Events from the year 1787 in Ireland.
==Incumbent==
- Monarch: George III
==Events==
- 19 August – John Butler, 12th Baron Dunboyne, having resigned as Roman Catholic Bishop of Cork and married a cousin, Maria, contrary to his vow of celibacy, swears oaths of allegiance, abjuration and Supremacy of the monarch as Supreme Governor of the Church of England in Clonmel, the only authenticated apostate in the Catholic hierarchy in Ireland.
- 30 August – the Richardson Baronetcy, of Augher in the County of Tyrone, is created in the Baronetage of Ireland for William Richardson.
- 31 August – the Carden Baronetcy, of Templemore in the County of Tipperary, is created in the Baronetage of Ireland for John Carden, commander of the 30th Regiment of Light Dragoons, which he had helped raise.
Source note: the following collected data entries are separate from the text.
Lemma reads_any_string s : reads (appendString s) (JStr (valid_bytes s)).
Proof.
  intros fuel depth c rest _.
  destruct (parse_appendString s (c :: rest)) as [-> E]. cbn [parseValue skipSpace].
  change (isSpace quote) with false. cbv iota. change (byteZ quote =? 34) with true. cbv iota. by rewrite E.
Qed.

Lemma reads_raw_string s : reads_raw (appendString s) (JStr (valid_bytes s)).
Proof. apply reads_reads_raw; [by eexists _, _|apply reads_any_string]. Qed.

(** ** Objects *)

(** A member: its name, the text of its value, and the value. *)
Definition Item : Type := string * list byte * json.
Definition wire (t : Item) : string * list byte := t.1.
Definition decoded (t : Item) : list byte * json * list byte := (bytes_of_string t.1.1, t.2, t.1.2).
Record item_ok (t : Item) : Prop := {
  it_key : forallb htmlSafe (bytes_of_string t.1.1) = true;
  it_value : reads_raw t.1.2 t.2;
}.

Lemma safe_plain s : forallb htmlSafe (bytes_of_string s) = true -> plain (bytes_of_string s).
Proof. intros Hs. apply List.Forall_forall. by apply forallb_forall. Qed.

Lemma skipSpace_start x b : isSpace x = false -> skipSpace (x :: b) = x :: b.
Proof. intros H. simpl. by rewrite H. Qed.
- 3 September – the Leslie Baronetcy, of Tarbert in the County of Kerry, is created in the Baronetage of Ireland for Edward Leslie.

==Arts and literature==
- The first Theatre Royal, Dublin, closes.

==Births==
- 19 January – Mary Aikenhead, founder of the Sisters of Charity (died 1858).
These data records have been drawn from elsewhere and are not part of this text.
(** A response. *)
Definition status_ok (w : Written) : Prop := let '(writeJSON st _) := w in st = StatusOK \/ st = StatusBadRequest \/ st = StatusBadGateway.

(** The file of a queue's log, or the backup that [repair] makes of it. *)
Definition lab_file i fs s (f : string) : Prop :=
  exists queue, f = logPath queue s \/ f = backupName (logPath queue s) (di_repairNow i) /\ fs !! f = None.

(** What an answer to a request may have done: [cfg] and [lab] say whether it may
    change the runner's configuration, and files. *)
Record effect (cfg lab : bool) i d fs d' fs' (ws : list Written) : Prop := {
  ef_ok : dash_ok d';
  ef_managed : db_managed d' = db_managed d;
  ef_server : if db_managed d then exists s s', db_sup d = Some s /\ db_sup d' = Some s' /\ same_server s s' else db_sup d' = None /\ fs' = fs;
  ef_config : cfg = true \/ Runner_Config (db_runner d') = Runner_Config (db_runner d);
  ef_pool : cfg = true \/ rn_workers (db_runner d') = rn_workers (db_runner d) /\ rn_stops (db_runner d') = rn_stops (db_runner d);
  ef_files f : fs' !! f <> fs !! f ->
    lab = true /\ exists s, db_sup d = Some s /\ sp_running (stop i s) = false /\ lab_file i fs s f;
  ef_written : ws <> [] /\ Forall status_ok ws;
}.

Lemma addEvent_bound ev l : (length l <= eventsMax)%nat -> (length (addEvent ev l) <= eventsMax)%nat.
Proof.
  intros H. unfold addEvent. cbv zeta. destruct (Nat.ltb_spec eventsMax (length (l ++ [ev]))); [|done]. rewrite length_drop. lia.
Qed.

Lemma note_ok ev d : dash_ok d -> dash_ok (note ev d).
Proof. intros [? ? ? ?]. split; cbn; [done..|by apply addEvent_bound]. Qed.

Lemma with_runner_ok r d : dash_ok d -> runner_ok r -> dash_ok (with_runner r d).
Proof. by intros [? ? ? ?] ?. Qed.

Lemma with_sup_ok s s' d : dash_ok d -> db_sup d = Some s -> keeps s s' -> dash_ok (with_sup s' d).
Proof.
  intros [? Hm Hs ?] E [_ Hk]. split; cbn; [done| |intros ? [= <-]; by apply Hk, Hs|done].
  rewrite E in Hm. by destruct (db_managed d).
Qed.

(** Answers that only look, or fail. *)
Lemma effect_looks cfg lab i d fs ws : dash_ok d -> ws <> [] -> Forall status_ok ws -> effect cfg lab i d fs d fs ws.
Proof.
  intros Hd Hne Hw. split; try done; [|by right|by right]. pose proof (da_managed _ Hd) as Hm.
  destruct (db_managed d); [|done]. destruct Hm as [s Hs]. exists s, s. by split_and!.
Qed.

Lemma effect_note cfg lab i d fs d' fs' ws ev : effect cfg lab i d fs d' fs' ws -> effect cfg lab i d fs (note ev d') fs' ws.
Proof. intros [H1 H2 H3 H4 H5 H6 H7]. split; try done. by apply note_ok. Qed.

Lemma effect_counts cfg lab i d fs ws n f a t r :
  dash_ok d -> r = set_tally n f a t (rn_recent (db_runner d)) (db_runner d) -> ws <> [] -> Forall status_ok ws ->
  effect cfg lab i d fs (with_runner r d) fs ws.
Proof.
  intros Hd -> Hne Hw. destruct (effect_looks cfg lab i d fs ws Hd Hne Hw) as [H1 H2 H3 H4 H5 H6 H7].
  split; try done. apply with_runner_ok; [done|]. apply set_tally_ok; apply Hd.
Qed.

(** What the supervisor did, with the files. *)
Lemma effect_sup cfg lab i d fs s s' fs' ws :
  dash_ok d -> db_managed d = true -> db_sup d = Some s -> keeps s s' -> ws <> [] -> Forall status_ok ws ->
  (forall f, fs' !! f <> fs !! f -> lab = true /\ sp_running (stop i s) = false /\ lab_file i fs s f) ->
  effect cfg lab i d fs (with_sup s' d) fs' ws.
Proof.
  intros Hd Hm Hs Hk Hne Hw Hf. split; try done; [by eapply with_sup_ok| |by right|by right|].
  - rewrite Hm. exists s, s'. split_and!; [done|done|apply Hk].
  - intros f Hne'. destruct (Hf f Hne') as (? & ? & ?). split; [done|]. by exists s.
Qed.

Ltac written := repeat first [done | apply Forall_cons; split | apply Forall_nil_2 | apply Forall_app; split]; unfold status_ok; cbn; tauto.

(** ** The controls *)

Lemma readJSON_status {S} fields r (z z' : S) x : readJSON fields r z = (z', Some x) -> status_ok x.
Proof.
  unfold readJSON. cbv zeta. destruct (dq_ContentLength r =? 0); [done|].
  destruct (DecodeFrom _ _ _ _ _) as [s' [[|]|]]; intros [= _ <-]; by right; left.
Qed.

Lemma snapshotHandler_effect i r fs d :
  dash_ok d -> exists d' fs' ws, snapshotHandler i r fs d = Some (d', fs', ws) /\ effect false false i d fs d' fs' ws.
Proof.
  intros Hd. unfold snapshotHandler, snapshot. pose proof (da_managed _ Hd) as Hm.
  assert (exists b, (if db_managed d then s ← db_sup d; Some (sp_running s) else Some true) = Some b) as [b ->]
    by (destruct (db_managed d); [destruct Hm as [s ->]|]; by eexists).
  assert (exists l, (if db_managed d then s ← db_sup d; Some (ring_lines (sp_logs s)) else Some []) = Some l) as [l ->]
    by (destruct (db_managed d); [destruct Hm as [s ->]|]; by eexists).
  cbn [mbind option_bind]. destruct (negb b); cbn [mbind option_bind]; eexists _, _, _; (split; [reflexivity|]);
    apply effect_looks; (done || written).
Qed.

Lemma submit_effect i r fs d :
  dash_ok d -> exists d' fs' ws, submit i r fs d = Some (d', fs', ws) /\ effect false false i d fs d' fs' ws.
Proof.
  intros Hd. unfold submit. destruct (readJSON _ _ _) as [req [w|]] eqn:ER.
  { eexists _, _, _. split; [reflexivity|]. apply effect_looks; [done..|]. apply Forall_singleton. by eapply readJSON_status. }
  cbv zeta. set (queue := if bool_decide _ then _ else _).
  destruct (Submit_tally queue (sq_Count req) (sq_Priority req) (sq_DelayMS req) (sq_DedupID req) (di_rnd i) (di_enqueue i) (db_runner d))
    as (dn & f & a & s & Hr).
  destruct (Submit _ _ _ _ _ _ _ _) as [r' [res [err|]]]; cbn [fst] in Hr.
  { eexists _, _, _. split; [reflexivity|]. by eapply effect_counts; [..|written]. }
  assert (forall ev ws, ws <> [] -> Forall status_ok ws -> effect false false i d fs (note ev (with_runner r' d)) fs ws) as He
    by (intros; by eapply effect_note, effect_counts).
  destruct (Z.gtb_spec (Z.of_nat (length (filter (fun x => sb_Duplicate x = true) res))) 0) as [Hg|_].
  - destruct res as [|x res]; [cbn in Hg; lia|]. cbn [head mbind option_bind]. eexists _, _, _. split; [reflexivity|].
    apply He; (done || written).
  - case_match; cbn [mbind option_bind]; eexists _, _, _; (split; [reflexivity|]); apply He; (done || written).
Qed.

Lemma config_effect i r fs d :
  dash_ok d -> exists d' fs' ws, config i r fs d = Some (d', fs', ws) /\ effect true false i d fs d' fs' ws.
Proof.
  intros Hd. unfold config. destruct (readJSON _ _ _) as [req [w|]] eqn:ER.
  { eexists _, _, _. split; [reflexivity|]. apply effect_looks; [done..|]. apply Forall_singleton. by eapply readJSON_status. }
  cbv zeta. destruct (Update_total (gq_Target req) (gq_Workers req) (gq_FailureRate req) (gq_AbandonRate req) (gq_VisibilityMS req)
    (db_runner d) (da_runner _ Hd)) as (r' & -> & Hr). cbn [mbind option_bind]. set (ws := [writeJSON _ _]).
  assert (ws <> [] /\ Forall status_ok ws) as [Hne Hw] by (split; [done|unfold ws; written]).
  assert (forall d1, effect true false i d fs d1 fs ws -> effect true false i d fs (with_runner r' d1) fs ws) as He.
  { intros d1 [H1 H2 H3 H4 H5 H6 H7]. split; try done; [by apply with_runner_ok|by left|by left]. }
  eexists _, _, _. split; [reflexivity|]. apply He. case_match; [|apply effect_note]; by apply effect_looks.
Qed.

Lemma burst_effect i r fs d :
  dash_ok d -> exists d' fs' ws, burst i r fs d = Some (d', fs', ws) /\ effect false false i d fs d' fs' ws.
Proof.
  intros Hd. unfold burst. destruct (readJSON _ _ _) as [[count concurrency] [w|]] eqn:ER.
  { eexists _, _, _. split; [reflexivity|]. apply effect_looks; [done..|]. apply Forall_singleton. by eapply readJSON_status. }
  cbv zeta. destruct (Burst_tally (Target (db_runner d)) count (di_rnd i) (di_order i) (di_enqueue i) (db_runner d)) as (dn & f & a & s & Hr).
  destruct (Burst _ _ _ _ _ _) as [r' [n err]]; cbn [fst] in Hr. eexists _, _, _. split; [reflexivity|].
  eapply effect_note, effect_counts; (done || written).
Qed.

Lemma compactHandler_effect i r fs d :
  dash_ok d -> exists d' fs' ws, compactHandler i r fs d = Some (d', fs', ws) /\ effect false false i d fs d' fs' ws.
Proof.
  intros Hd. unfold compactHandler. cbv zeta. destruct (Compact_result _) as [[before after] [err|]];
    eexists _, _, _; (split; [reflexivity|]); [|apply effect_note]; apply effect_looks; (done || written).
Qed.

(** An attached dashboard refuses; a managed one has its supervisor. *)
Lemma managed_cases d : dash_ok d -> db_managed d = false \/ db_managed d = true /\ exists s, db_sup d = Some s /\ sup_ok s.
Proof.
  intros Hd. pose proof (da_managed _ Hd) as Hm. destruct (db_managed d); [right|by left]. destruct Hm as [s Hs].
  split; [done|]. exists s. split; [done|by apply Hd].
Qed.

Ltac refused Hm := eexists _, _, _; split; [reflexivity|]; apply effect_looks; [done|done|written].

Lemma killServer_effect i r fs d :
  dash_ok d -> exists d' fs' ws, killServer i r fs d = Some (d', fs', ws) /\ effect false false i d fs d' fs' ws.
Proof.
  intros Hd. unfold killServer. destruct (managed_cases d Hd) as [-> |(Hm & s & Hs & _)]; [by refused Hm|].
  rewrite Hm. cbn [negb]. cbv zeta. rewrite Hs. cbn [mbind option_bind]. eexists _, _, _. split; [reflexivity|].
  apply effect_note. apply (effect_sup _ _ _ _ _ s); [done..|apply Kill_keeps|done|written|done].
Qed.

Lemma startServer_effect i r fs d :
  dash_ok d -> exists d' fs' ws, startServer i r fs d = Some (d', fs', ws) /\ effect false false i d fs d' fs' ws.
Proof.
  intros Hd. unfold startServer. destruct (managed_cases d Hd) as [-> |(Hm & s & Hs & Hok)]; [by refused Hm|].
  rewrite Hm, Hs. cbn [negb mbind option_bind]. destruct (start_keeps i s Hok) as (s' & res & -> & Hk & _).
  cbn [mbind option_bind]. cbv zeta.
  assert (forall ws, ws <> [] -> Forall status_ok ws -> effect false false i d fs (with_sup s' d) fs ws) as He
    by (intros; by apply (effect_sup _ _ _ _ _ s)).
  destruct (negb (startedOk res)); [|destruct (ensured i) as [[queue err]|]]; eexists _, _, _; (split; [reflexivity|]);
    try apply effect_note; apply He; (done || written).
Qed.

Lemma damage_files i mode queue fs s fs' res f :
  damage i mode queue fs s = (fs', res) -> fs' !! f <> fs !! f -> sp_running s = false /\ f = logPath queue s.
Proof.
  assert (forall data, (<[logPath queue s := data]> fs : gmap _ _) !! f <> fs !! f -> f = logPath queue s) as Hin.
  { intros data Hne. destruct (decide (f = logPath queue s)) as [|Hf]; [done|]. by rewrite lookup_insert_ne in Hne. }
  unfold damage, TruncateTailMidRecord, FlipByteMidLog. destruct (sp_running s); [by case_match; intros [= <- <-]|].
  cbv zeta. intros E Hne. split; [done|]. repeat case_match; simplify_eq; try done; by eapply Hin.
Qed.

Lemma stop_path i s queue : logPath queue (stop i s) = logPath queue s.
Proof. unfold logPath. destruct (stop_keeps i s) as [(_ & -> & _) _]. done. Qed.

Lemma corrupt_effect i r fs d :
  dash_ok d -> dir_printed (di_readDir i) ->
  exists d' fs' ws, corrupt i r fs d = Some (d', fs', ws) /\ effect false true i d fs d' fs' ws.
Proof.
  intros Hd Hpr. unfold corrupt. destruct (managed_cases d Hd) as [-> |(Hm & s & Hs & Hok)]; [by refused Hm|].
  rewrite Hm, Hs. cbn [negb mbind option_bind]. destruct (readJSON _ _ _) as [[mode queue] [x|]] eqn:ER.
  { eexists _, _, _. split; [reflexivity|]. apply effect_looks; [done..|]. apply Forall_singleton. by eapply readJSON_status. }
  cbv zeta. set (queue' := if bool_decide (queue = "") then _ else _). set (mode' := if bool_decide _ then _ else _).
  pose proof (stop_keeps i s) as Hstop. set (s1 := stop i s) in *. destruct (damage i mode' queue' fs s1) as [fs1 res] eqn:ED.
  assert (forall f, fs1 !! f <> fs !! f -> true = true /\ sp_running s1 = false /\ lab_file i fs s f) as Hf.
  { intros f Hne. destruct (damage_files _ _ _ _ _ _ _ _ ED Hne) as [Hr ->]. split_and!; [done|done|].
    exists queue'. left. apply stop_path. }
  destruct res as [what|err].
  2: { eexists _, _, _. split; [reflexivity|]. by apply (effect_sup _ _ _ _ _ s); [..|written|]. }
  destruct (Supervisor_Verify_total (di_verifyErr i) (di_readDir i) s1 Hpr) as [[verify code] ->]. cbn [mbind option_bind].
  destruct (start_keeps i s1) as (s2 & r2 & -> & Hk & _); [by apply Hstop|]. cbn [mbind option_bind].
  eexists _, _, _. split; [reflexivity|]. apply effect_note.
  assert (effect false true i d fs (with_sup s2 d) fs1 [writeJSON StatusOK (PObject [])]) as He
    by (apply (effect_sup _ _ _ _ _ s); [done..|by eapply keeps_trans|done|written|done]).
  destruct He as [H1 H2 H3 H4 H5 H6 H7]. split; try done; [|by split; [|written]].
  by apply (note_ok (EvLab what)) in H1.
Qed.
- 9 March – Robert Carew, 1st Baron Carew, politician (died 1856).
  - Full date unknown
    - Edward Eagar, lawyer and criminal transported to Australia, politician (died 1866).
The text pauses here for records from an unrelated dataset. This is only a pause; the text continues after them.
(* ===== verification/_CoqProject ===== *)
-Q . S2P
Prelude.v
GoBase.v
TokenBucket.v
TokenBucketFacts.v
TokenBucketSpec.v
TokenBucketRuns.v
Redis.v
Ids.v
BucketStore.v
BucketStoreSpec.v
BucketStoreRuns.v
BucketRace.v
BucketRaceSpec.v
Text.v
Sha256.v
Json.v
Calendar.v
JsonDecode.v
JsonFacts.v
JsonRoundTrip.v
JsonRecords.v
ApiKeys.v
Database.v
Queries.v
DatabaseSpec.v
World.v
Policies.v
PolicyJson.v
PolicySpec.v
Projection.v
ProjectionSpec.v
PolicyService.v
PolicyOutcomes.v
Resolver.v
ResolverSpec.v
Auth.v
AuthSpec.v
Http.v
Url.v
Keeps.v
Duration.v
Config.v
ConfigSpec.v
Migrator.v
AuditLog.v
Middleware.v
MiddlewareSpec.v
Mux.v
FirstMatch.v
Handlers.v
Protected.v
ReadOnly.v
Routes.v
HandlersSpec.v
ChangesOverHttp.v
KeysOverHttp.v
App.v
RoutesSpec.v
RouteTable.v
AppSpec.v
Process.v
TestLock.v
Bootstrap.v
ProtectedSpec.v
InStep.v
Recovery.v
AdminRace.v
AdminRaceSpec.v
AdminHazards.v
RouterSpec.v
BootstrapSpec.v
InspectSpec.v
Fixtures.v
ExamplesBuckets.v
ExamplesRace.v
ExamplesPolicies.v
ExamplesRequests.v
ExamplesCommands.v
ExamplesAdmin.v
ExamplesOperation.v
    - Reverend William Hickey, writer and philanthropist (died 1875).
    - Bishop Charles McNally, Bishop of Diocese of Clogher (died 1864).
    - James Roche Verling, British Army surgeon, became personal surgeon to Napoleon Bonaparte on St Helena (died 1858).

==Deaths==
- March – George Montgomery, politician (born c.1727).
- 12 March – Marcus Paterson, lawyer and politician (born 1712).
- 4 May – Philip Skelton, clergyman and writer (born 1707).
- September – Philip Phillips, Roman Catholic Archbishop of Tuam.
- December – John Proby Osborne, lawyer and politician (born 1755).
- Francis Conyngham, 2nd Baron Conyngham, politician (born c.1725).